As I walked from the bar with my steaming hot mince
and
onion pie and a half of Chestnut Mild I glanced at Shane’s bulging muscles. It wasn’t wise to correct a skinhead with psychopathic tendencies.

On Saturday morning in the bright pale December sunshine I gave my car a quick polish before I left Bilbo Cottage and then drove out of Kirkby Steepleton, through Ragley village and on to the Easington Road towards the winding country roads of the Hambleton hills. Hartingdale was an unspoilt market town amid the heather-covered moors and picturesque dales and a scenic drive stretched out before me.

After half an hour I pulled up on the crest of a windswept hill and stepped out on to the grassy verge. The clean air of the high moors filled my lungs and I surveyed the valley before me and the hills beyond. Creation had blessed this windswept land. When I was a boy, my father had brought me to a place such as this and said, ‘Son, this is God’s Own Country.’ As I stood on this lonely hillside with the eternal rocks beneath my feet I remembered his words and understood their meaning.

Around me, the dense forests had lost their autumn colour and the red and ochre leaves were now forming dense piles of leaf mould round the gnarled trunks. Up ahead, in the distant valley below, was the beautiful North Yorkshire village of Hartingdale with its church spire, Victorian school building, village green and a cluster of cottages with reddish-brown pantile roofs. It
looked
as it always did, steadfast and untouched by the passing of time.
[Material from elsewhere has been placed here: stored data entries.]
(** ** Properties *)

(** C9: booting a bank of an XBlast that runs from its own flash, with settings
    that have changed, a fresh driver and an idle, recognised chip of 256KB to 1MB
    whose sector erase works and whose image identifier puts the settings at 192KB.
    The request ends in a restart; the flash then holds the settings and is
    otherwise unchanged, the EEPROM has been written back, the last port write
    selects the bank, and the restart is the last command.  (With a chip that is
    not recognised the request never ends: [SaveXBlastOSSettings_hangs].) *)
Theorem BootModBios_saves_then_restarts {L} `{FlashContract L} confirm isXBE e orig smc1b bank (u : ui L) :
  ImageSize256KB <= m_dwLengthInBytes attached <= ImageSize1024KB →
  let w := flash u in
  fresh w → chip_idle (low w) → works EraseSequenceMethod_Sector = true →
  length (LPCmodSettings w) = 3840%nat → Forall byte (LPCmodSettings w) →
  getXBlastOSSettingStartingOffset (flash_id (content (low w))) = settings_base →
  LPCmodSettings w ≠ LPCmodSettingsOrigFromFlash w → isXBlastOnLPC (system w) = true →
  ∃ fuel noani u', BootModBios confirm isXBE e orig smc1b fuel bank u = Ok (Restarted, u') ∧
    (∀ x, content (low (flash u')) x =
       if (settings_base <=? x) && (x <? settings_base + 3840)
       then mem_of_list (stamped (LPCmodSettings w)) (x - settings_base) else content (low w) x) ∧
    events u' = events u ++ (Smbus <$> Eeprom.assertWriteEEPROM e orig) ++
                [StopUSB; noani; FlushLog; Smbus (Eeprom.mkWrite 0x10 0x02 1 0x01)] ∧
    head (io_out (system (flash u'))) =
      Some (XBLAST_CONTROL, u8 (if BOOTFROMTSOP <? bank then u8 bank .| A19controlModBoot (system w) else u8 bank)).
Proof.
  intros Hlen w Hf Hidle Hworks Hl Hb Hoff Hne Hlpc.
  destruct (SaveXBlastOSSettings_run confirm isXBE u Hlen Hf Hidle Hworks Hl Hb Hoff Hne Hlpc)
    as (fuel & w2 & Hrun & Hsaved & Hsys).
  destruct (BootModBios_after confirm isXBE e orig smc1b fuel bank u _ Hrun eq_refl)
    as (noani & u' & Hboot & Hflash & Hev).
  exists fuel, noani, u'. split; [done|]. split; [rewrite Hflash; apply Hsaved|]. split; [done|].
  rewrite Hflash. cbn [flash set_flash freed system set_system]. rewrite Hsys.
  rewrite switchBootBank_out by (by rewrite !(proj1 (switchOSBank_keeps _ _))).
  by rewrite !(proj2 (switchOSBank_keeps _ _)).
Qed.

(** A machine with no events yet, the sample flash and settings to save. *)
Definition sample_ui : ui (LowLevel.ll Chip.chip) := mkUi FlashProperties.sample_world false 0 [].

Lemma BootModBios_saves_then_restarts_witness :
  ∃ fuel noani u',
    BootModBios (λ _, false) false [1; 2] [1; 3] 0 fuel FlashBank_512Bank sample_ui = Ok (Restarted, u') ∧
    (∀ x, content (low (flash u')) x =
       if (settings_base <=? x) && (x <? settings_base + 3840)
       then mem_of_list (stamped (LPCmodSettings (flash sample_ui))) (x - settings_base)
       else content (low (flash sample_ui)) x) ∧
    events u' = events sample_ui ++ (Smbus <$> Eeprom.assertWriteEEPROM [1; 2] [1; 3]) ++
                [StopUSB; noani; FlushLog; Smbus (Eeprom.mkWrite 0x10 0x02 1 0x01)] ∧
    head (io_out (system (flash u'))) = Some (XBLAST_CONTROL, 0x84).
Proof.
  apply (BootModBios_saves_then_restarts (λ _, false) false [1; 2] [1; 3] 0 FlashBank_512Bank sample_ui).
  - split; vm_compute; discriminate.
  - apply FlashProperties.sample_fresh.
  - apply Chip.ll_with_idle.
  - reflexivity.
  - reflexivity.
  - apply FlashProperties.sample_settings_byte.
  - apply FlashProperties.sample_offset.
  - discriminate.
  - reflexivity.
Defined.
Standing there, I thought of Beth. She would be busy in her school, a headteacher immersed in her work at the centre of her village community, as I tried to be in mine. I remembered the sadness of our parting after Dan and Jo’s wedding. While her sister Laura had filled a void in my life it was Beth that I missed most of all. Like a circle ripped at the seams, I had tried to let her go. I took one last long look at the Victorian rooftop of the village school and remembered our times together. After all these months, I still remembered that first kiss, etched in the stillness of time. The sharp wind whipped at my duffel coat and tears of cold filled my eyes. It was time to drive on.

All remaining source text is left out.